I have some chisels but look with awe at videos where there are handsome, polished, and obviously sharp tools being used. I saw an add for chisels from Japan that on average were in the range of $140 each. Or the other extreme of 3 for $10 - 15. I am focusing on luthier if that makes a difference. What do you use and like? 

Thanks! 

Sent from my SM-G930V using Tapatalk


----------



## epicfail48 (Mar 27, 2014)

Dont go for bottom-of-the-barrel and youll do fine. Your medium-range chisels, Baileys and the like in the ~$20 range are going to have well made simple carbon steel blades with good heat treatment, by and large, and thats all you really need. Sure, the fancy exotic hardwood handles and pattern-welded steel bodies polished to a mirror gloss are nice and everything, but they arent going to get the job done any better. Those $140 chisels are just going to empty your wallet faster, and require sharpening a tiny bit less often. They wont make your work any better though, that depends on what you do with them. 

On the opposite end of the spectrum, you dont want to go with the absolute bottom-of-the-barrel stuff because usually the heat treatment of the steel is where costs get cut. Heat treatment is what makes or breaks an edged tool, way more than steel choice. A well-done piece of plain carbon steel will beat our a poorly heat-treated piece of PM-V11 any day of the week. 

Personally, ive got a set of Irwin Marples chisels. Plain carbon steel blades, plastic handles, had them for a few years now and think they were less than $40. Put a little elbow grease into lapping the backs when you first get them, sharpen them right and theyll glide through anything you want.
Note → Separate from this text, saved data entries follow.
(** The books after a request went out. *)
Lemma sent_sound log r request id : sound log r -> request_id request = Some id -> id ∉ activeIds r -> zlen (pending r) < maxPendingRequests limits -> closedError r = None ->
  let wire := wire_id r (nextAttempt r + 1) in
  sound (log ++ [LSent (length (promises r)) wire request])
    (MkRequests (connectionId r) (nextAttempt r + 1) (assoc_set (pending r) wire (MkPending request id (length (promises r)))) (activeIds r ++ [id])
       (notifications r) (closeListeners r) (closedError r) (promises r ++ [PPending])).
Proof.
  intros Hs Hid Hact Hlim Hopen wire. destruct (wire_fresh log r Hs) as [Hkey Hfresh]. fold wire in Hkey, Hfresh. rewrite assoc_set_new by done.
  destruct Hs as [H1 H2 H3 H4 H5 H6 H7 H8 H9 H10 H11 H12]. set (new := MkPending request id (length (promises r))).
  assert (Hsend : LSent (length (promises r)) wire request ∈ log ++ [LSent (length (promises r)) wire request]) by (apply elem_of_app; right; by left).
  assert (Hin : forall i w q, LSent i w q ∈ log ++ [LSent (length (promises r)) wire request] -> LSent i w q ∈ log \/ (i = length (promises r) /\ w = wire)).
  { intros i w q [?|[= -> -> _]%list_elem_of_singleton]%elem_of_app; auto. }
  assert (Hpr : forall i x, (promises r ++ [PPending]) !! i = Some x -> promises r !! i = Some x \/ (i = length (promises r) /\ x = PPending)).
  { intros i x [?|[Hge Hi]]%lookup_app_Some; [by left|]. destruct (i - length (promises r))%nat eqn:E; [|done]. injection Hi as <-. right. split; [lia|done]. }
  split; simpl.
  - rewrite map_app. apply NoDup_app. split_and!; [done| |apply NoDup_singleton]. by intros k Hk ->%list_elem_of_singleton.
  - rewrite map_app. apply NoDup_app. split_and!; [done| |apply NoDup_singleton].
    intros k ([w p] & -> & Hp)%list_elem_of_fmap Hk%list_elem_of_singleton. destruct (H5 _ _ Hp) as (Hl & _ & _). apply lookup_lt_Some in Hl. simpl in *. lia.
  - by rewrite map_app, H3.
  - apply NoDup_app. split_and!; [done| |apply NoDup_singleton]. by intros k Hk ->%list_elem_of_singleton.
  - intros w p [Hp|[= -> ->]%list_elem_of_singleton]%elem_of_app.
    + destruct (H5 w p Hp) as (Hi & ? & ?). split_and!; [|apply elem_of_app; by left|done]. rewrite lookup_app_l; [done|by eapply lookup_lt_Some].
    + simpl. split_and!; [by rewrite list_lookup_middle|done|done].
  - intros i [Hi|[-> _]]%Hpr; [destruct (H6 i Hi) as (w & p & Hp & <-); exists w, p|exists wire, new]; (split; [|done]); apply elem_of_app; [by left|right; by left].
  - rewrite zlen_app. unfold zlen at 2. simpl. lia.
  - intros i w q [Hq|[-> ->]]%Hin; rewrite length_app; simpl.
    + destruct (H8 _ _ _ Hq) as (? & m & Hm & ->). split; [lia|]. exists m. split; [lia|done].
    + split; [lia|]. exists (nextAttempt r + 1). split; [lia|done].
  - intros i j w q q' [Hq|[-> ->]]%Hin [Hq'|[-> Hw]]%Hin; [by eapply H9|subst w; by apply Hfresh in Hq|by apply Hfresh in Hq'|done].
  - intros i v [Hi|[_ ?]]%Hpr; [|done]. by apply answered_grow, H10.
  - rewrite Hopen. by intros [? ?].
  - lia.
Qed.
(* ===== verification/Admission.v ===== *)
(** The admission of code-mode workers (agent-core/src/codemode-admission.ts): a bounded queue
    of permits, and the reservation that hands an admitted permit to a worker.

    Modelling choices: a promise is an index in a table, a release function an index in the
    table of permits; an abort of a signal and the end of a timer are events, and a waiter
    that was settled has no listeners left; the clock is an argument, in whole milliseconds. *)

From S2P Require Import Prelude.

Open Scope Z_scope.

Record options : Type := MkOptions { capacity : Z; maxQueued : Z; subject : string }.

(** A wait in milliseconds, or a number that is not finite. *)
Inductive delay : Type := Millis (n : Z) | NotFinite.

Inductive admission_error : Type :=
| BadCapacity
| BadQueueCapacity
| EmptySubject
| Aborted (reason : string)
| TimedOut (timeoutMs : delay)
| QueueFull.

Inductive outcome : Type :=
| Waiting
| Granted (permit : nat)
| Refused (error : admission_error).

Record waiter : Type := MkWaiter { w_promise : nat; w_queuedAt : Z; w_signal : bool; w_timeoutMs : option delay }.

(** [permits] has the flag [released] of each release function that was created. *)
Record queue : Type := MkQueue {
  activeSlots : Z; queueWaitCount : Z; queueWaitTotalMs : Z; queueWaitMaxMs : Z; cancelledRequests : Z; timedOutRequests : Z;
  waiters : list waiter; promises : list outcome; permits : list bool }.

Definition empty_queue : queue := MkQueue 0 0 0 0 0 0 [] [] [].

Definition new_queue (o : options) : result admission_error queue :=
  throw_if capacity o <? 1 with BadCapacity in
  throw_if maxQueued o <? 0 with BadQueueCapacity in
  throw_if forallb is_space (String.list_ascii_of_string (subject o)) with EmptySubject in
  Ok empty_queue.

Section Queue.
Variable o : options.

(** A promise that is settled from the start. *)
Definition settled (q : queue) (p : outcome) : queue :=
  MkQueue (activeSlots q) (queueWaitCount q) (queueWaitTotalMs q) (queueWaitMaxMs q) (cancelledRequests q) (timedOutRequests q)
    (waiters q) (promises q ++ [p]) (permits q).

Definition count_cancelled (q : queue) : queue :=
  MkQueue (activeSlots q) (queueWaitCount q) (queueWaitTotalMs q) (queueWaitMaxMs q) (cancelledRequests q + 1) (timedOutRequests q)
    (waiters q) (promises q) (permits q).

Definition count_timed_out (q : queue) : queue :=
  MkQueue (activeSlots q) (queueWaitCount q) (queueWaitTotalMs q) (queueWaitMaxMs q) (cancelledRequests q) (timedOutRequests q + 1)
    (waiters q) (promises q) (permits q).

Definition with_waiters (q : queue) (ws : list waiter) : queue :=
  MkQueue (activeSlots q) (queueWaitCount q) (queueWaitTotalMs q) (queueWaitMaxMs q) (cancelledRequests q) (timedOutRequests q)
    ws (promises q) (permits q).

Definition with_slots (q : queue) (n : Z) : queue :=
  MkQueue n (queueWaitCount q) (queueWaitTotalMs q) (queueWaitMaxMs q) (cancelledRequests q) (timedOutRequests q)
    (waiters q) (promises q) (permits q).

Definition recordWait (q : queue) (w : waiter) (now : Z) : queue :=
  let waitMs := Z.max 0 (now - w_queuedAt w) in
  MkQueue (activeSlots q) (queueWaitCount q + 1) (queueWaitTotalMs q + waitMs) (Z.max (queueWaitMaxMs q) waitMs)
    (cancelledRequests q) (timedOutRequests q) (waiters q) (promises q) (permits q).

Definition resolve (q : queue) (i : nat) (p : outcome) : queue :=
  MkQueue (activeSlots q) (queueWaitCount q) (queueWaitTotalMs q) (queueWaitMaxMs q) (cancelledRequests q) (timedOutRequests q)
    (waiters q) (<[i := p]> (promises q)) (permits q).

(** [createRelease]: the permit, whose function was not called. *)
Definition createRelease (q : queue) : queue * nat :=
  (MkQueue (activeSlots q) (queueWaitCount q) (queueWaitTotalMs q) (queueWaitMaxMs q) (cancelledRequests q) (timedOutRequests q)
     (waiters q) (promises q) (permits q ++ [false]), length (permits q)).

Definition no_time (timeoutMs : delay) : bool := match timeoutMs with Millis n => n <=? 0 | NotFinite => true end.

(** The promise is the last one.  [aborted] is the reason of a signal that is aborted already,
    [signal] whether one is given. *)
Definition acquire (q : queue) (signal : bool) (aborted : option string) (timeoutMs : option delay) (now : Z) : queue :=
  match aborted with
  | Some reason => settled (count_cancelled q) (Refused (Aborted reason))
  | None =>
      if match timeoutMs with Some t => no_time t | None => false end
      then settled (count_timed_out q) (Refused (TimedOut (default NotFinite timeoutMs)))
      else if (activeSlots q <? capacity o) && bool_decide (waiters q = []) then
        let '(q, permit) := createRelease (with_slots q (activeSlots q + 1)) in settled q (Granted permit)
      else if maxQueued o <=? zlen (waiters q) then settled q (Refused QueueFull)
      else with_waiters (settled q Waiting) (waiters q ++ [MkWaiter (length (promises q)) now signal timeoutMs])
  end.

Definition releaseSlot (q : queue) (now : Z) : queue :=
  match waiters q with
  | next :: rest =>
      let '(q, permit) := createRelease (recordWait (with_waiters q rest) next now) in
      resolve q (w_promise next) (Granted permit)
  | [] => with_slots q (activeSlots q - 1)
  end.

(** A call of the release function of a permit. *)
Definition release (q : queue) (permit : nat) (now : Z) : queue :=
  match permits q !! permit with
  | Some false =>
      releaseSlot (MkQueue (activeSlots q) (queueWaitCount q) (queueWaitTotalMs q) (queueWaitMaxMs q) (cancelledRequests q) (timedOutRequests q)
                     (waiters q) (promises q) (<[permit := true]> (permits q))) now
  | _ => q
  end.

Definition find_waiter (q : queue) (i : nat) : option waiter := List.find (fun w => bool_decide (w_promise w = i)) (waiters q).

(** [cancel] of a waiter that is in the queue. *)
Definition cancel (q : queue) (w : waiter) (error : admission_error) (count : queue -> queue) (now : Z) : queue :=
  let q := recordWait (with_waiters q (List.filter (fun v => negb (bool_decide (w_promise v = w_promise w))) (waiters q))) w now in
  resolve (count q) (w_promise w) (Refused error).

Definition abort (q : queue) (i : nat) (reason : string) (now : Z) : queue :=
  match find_waiter q i with
  | Some w => if w_signal w then cancel q w (Aborted reason) count_cancelled now else q
  | None => q
  end.

Definition timeout (q : queue) (i : nat) (now : Z) : queue :=
  match find_waiter q i with
  | Some w => match w_timeoutMs w with Some ms => cancel q w (TimedOut ms) count_timed_out now | None => q end
  | None => q
  end.

End Queue.

(** * Reservations *)

Inductive reservation_error : Type := SettledBeforeStart | StartAborted (reason : string) | DeadlineExpired | TransferredTwice.

Record reservation : Type := MkReservation { transferred : bool; finalized : bool }.

Definition createCodemodeWorkerReservation : reservation := MkReservation false false.

(** Whether the release function is handed to the worker. *)
Definition acquireWorker (r : reservation) (executionSettled : bool) (aborted : option string) (remainingMs : Z) : reservation * result reservation_error unit :=
  if finalized r || executionSettled then (r, Err SettledBeforeStart)
  else
    match aborted with
    | Some reason => (r, Err (StartAborted reason))
    | None =>
        if remainingMs <=? 0 then (r, Err DeadlineExpired)
        else if transferred r then (r, Err TransferredTwice)
        else (MkReservation true (finalized r), Ok tt)
    end.

(** Whether the release function is called. *)
Definition releaseIfUntransferred (r : reservation) : reservation * bool :=
  if finalized r then (r, false) else (MkReservation (transferred r) true, negb (transferred r)).
Definition create (l : ledger) (proposal : domain_proposal) (createdAt : Z) : ledger * result ledger_error proposal_record :=
  match validateDomainProposal (proposal_value proposal) with
  | Err why => (l, Err (Invalid why))
  | Ok _ =>
      if bool_decide (is_Some (require l (d_id proposal))) then (l, Err AlreadyExists)
      else
        let stored := MkRecord proposal Pending createdAt createdAt None VUndef in
        (update l (d_id proposal) stored, Ok stored)
  end.

Definition get (l : ledger) (proposalId : string) : option proposal_record := require l proposalId.

Definition list_proposals (l : ledger) (target : option (string * string)) : list proposal_record :=
  List.filter (fun r => match target with Some t => bool_decide (d_target (r_proposal r) = t) | None => true end) (map snd (proposals l)).

(** [accept] and [reject]. *)
Definition decide_pending (s : status) (l : ledger) (now : Z) (proposalId : string) : ledger * result ledger_error proposal_record :=
  match require l proposalId with
  | None => (l, Err UnknownProposal)
  | Some r =>
      if negb (bool_decide (r_status r = Pending)) then (l, Err NotPending)
      else let r := with_status r s now in (update l proposalId r, Ok r)
  end.

Definition accept : ledger -> Z -> string -> ledger * result ledger_error proposal_record := decide_pending Accepted.
Definition reject : ledger -> Z -> string -> ledger * result ledger_error proposal_record := decide_pending Rejected.

Record change : Type := MkChange { ch_patch : jsv; ch_reason : option string; ch_baseRevision : option Z; ch_sourceHash : option string }.

(** The assignments of [modify] before the revision. *)
Definition changed (d : domain_proposal) (c : change) : domain_proposal :=
  MkProposal (d_id d) (d_taskId d) (d_baseRevision d)
    (match ch_sourceHash c with Some h => Some h | None => d_sourceHash d end) (d_target d) (d_operation d)
    (match ch_patch c with VUndef => d_patch d | p => p end) (d_evidence d)
    (match ch_reason c with Some s => Some s | None => d_reason d end).

Definition with_base (d : domain_proposal) (revision : Z) : domain_proposal :=
  MkProposal (d_id d) (d_taskId d) revision (d_sourceHash d) (d_target d) (d_operation d) (d_patch d) (d_evidence d) (d_reason d).

(** The last lines of [modify] and [rebase], on the object as it was written so far. *)
Definition validate_and_reopen (l : ledger) (now : Z) (proposalId : string) (r : proposal_record) : ledger * result ledger_error proposal_record :=
  match validateDomainProposal (proposal_value (r_proposal r)) with
  | Err why => (update l proposalId r, Err (Invalid why))
  | Ok _ => let r := with_status r Pending now in (update l proposalId r, Ok r)
  end.
(** The adapter at work: the store moves on exactly when it succeeds. *)
Lemma perform_historic h log w i k s o : historic h log w -> w_calls w !! i = Some k -> k_outcome k = None ->
  (if k_undo k then (exists r, undo_on (w_store w) (k_expected k) (k_next k) (k_patch k) = (s, r) /\ o = match r with Ok _ => Ok VUndef | Err f => Err f end)
   else commit_on (w_store w) (k_expected k) (k_next k) (k_patch k) = (s, o)) ->
  historic (s :: h) (log ++ []) (MkWorld (w_ledger w) s (<[i := answered k o]> (w_calls w))).
Proof.
  intros Hw Hi Ho Hs. pose proof (hi_calls _ _ _ Hw) as Hcs. assert (Hk : call_history h log k) by (by eapply Forall_lookup_1 in Hcs).
  assert (h ⊆ s :: h) by set_solver. assert (log ⊆ log ++ []) by (by rewrite app_nil_r).
  apply (historic_intro h log w (MkWorld _ s _) []); [done| | |]; simpl.
  - destruct Hk as [Hn _]. destruct (k_undo k).
    + destruct Hs as ([u|f] & Hs & _); [apply undo_cas in Hs; lia|]. left. by eapply undo_failed.
    + destruct o as [inv|f]; [apply commit_cas in Hs; lia|]. left. by eapply commit_failed.
  - eapply record_grow, hi_records; done.
  - apply Forall_insert; [by eapply calls_grow|]. apply answer_history; [by eapply Forall_singleton, calls_grow, Forall_singleton|].
    intros inv -> Hu. destruct Hk as [Hn Hk]. rewrite Hu in *. destruct Hk as [Hk _].
    exists (k_patch k), (w_store w), s. split_and!; [right; by apply (hi_store _ _ _ Hw)|by left| |by rewrite app_nil_r].
    by replace (k_next k - 1) with (k_expected k) by lia.
Qed.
Save the super-steels, really theres not a lot of benefit but a whole lot of tradeoffs. Less sharpening for more sharpening time needed, better edge retention for worse edges, etc. As a knifemaker, i maintain that simple carbon steels are where its at unless you have a very specific need


----------



## Steve Neul (Sep 2, 2011)

ChuckBarnett said:


> I have some chisels but look with awe at videos where there are handsome, polished, and obviously sharp tools being used. I saw an add for chisels from Japan that on average were in the range of $140 each. Or the other extreme of 3 for $10 - 15. I am focusing on luthier if that makes a difference. What do you use and like?
> 
> Thanks!
> 
> Sent from my SM-G930V using Tapatalk


I may have around 40 chisels ranging from expensive german chisels to harbor freight. The only chisel I have that is noticeably better is a homemade chisel I made out of a jointer knife. They all hold an edge about the same except for that one which lasts longer. Learn how to sharpen chisels and most anything will work for you.


----------



## ChuckBarnett (Jan 5, 2013)

Steve Neul said:


> I may have around 40 chisels ranging from expensive german chisels to harbor freight. The only chisel I have that is noticeably better is a homemade chisel I made out of a jointer knife. They all hold an edge about the same except for that one which lasts longer. Learn how to sharpen chisels and most anything will work for you.


I would have no idea how to make a chisel or why I would choose a certain piece of steel over another! I think I will just shell out the money. You know what they say, "Ignorance is... costly."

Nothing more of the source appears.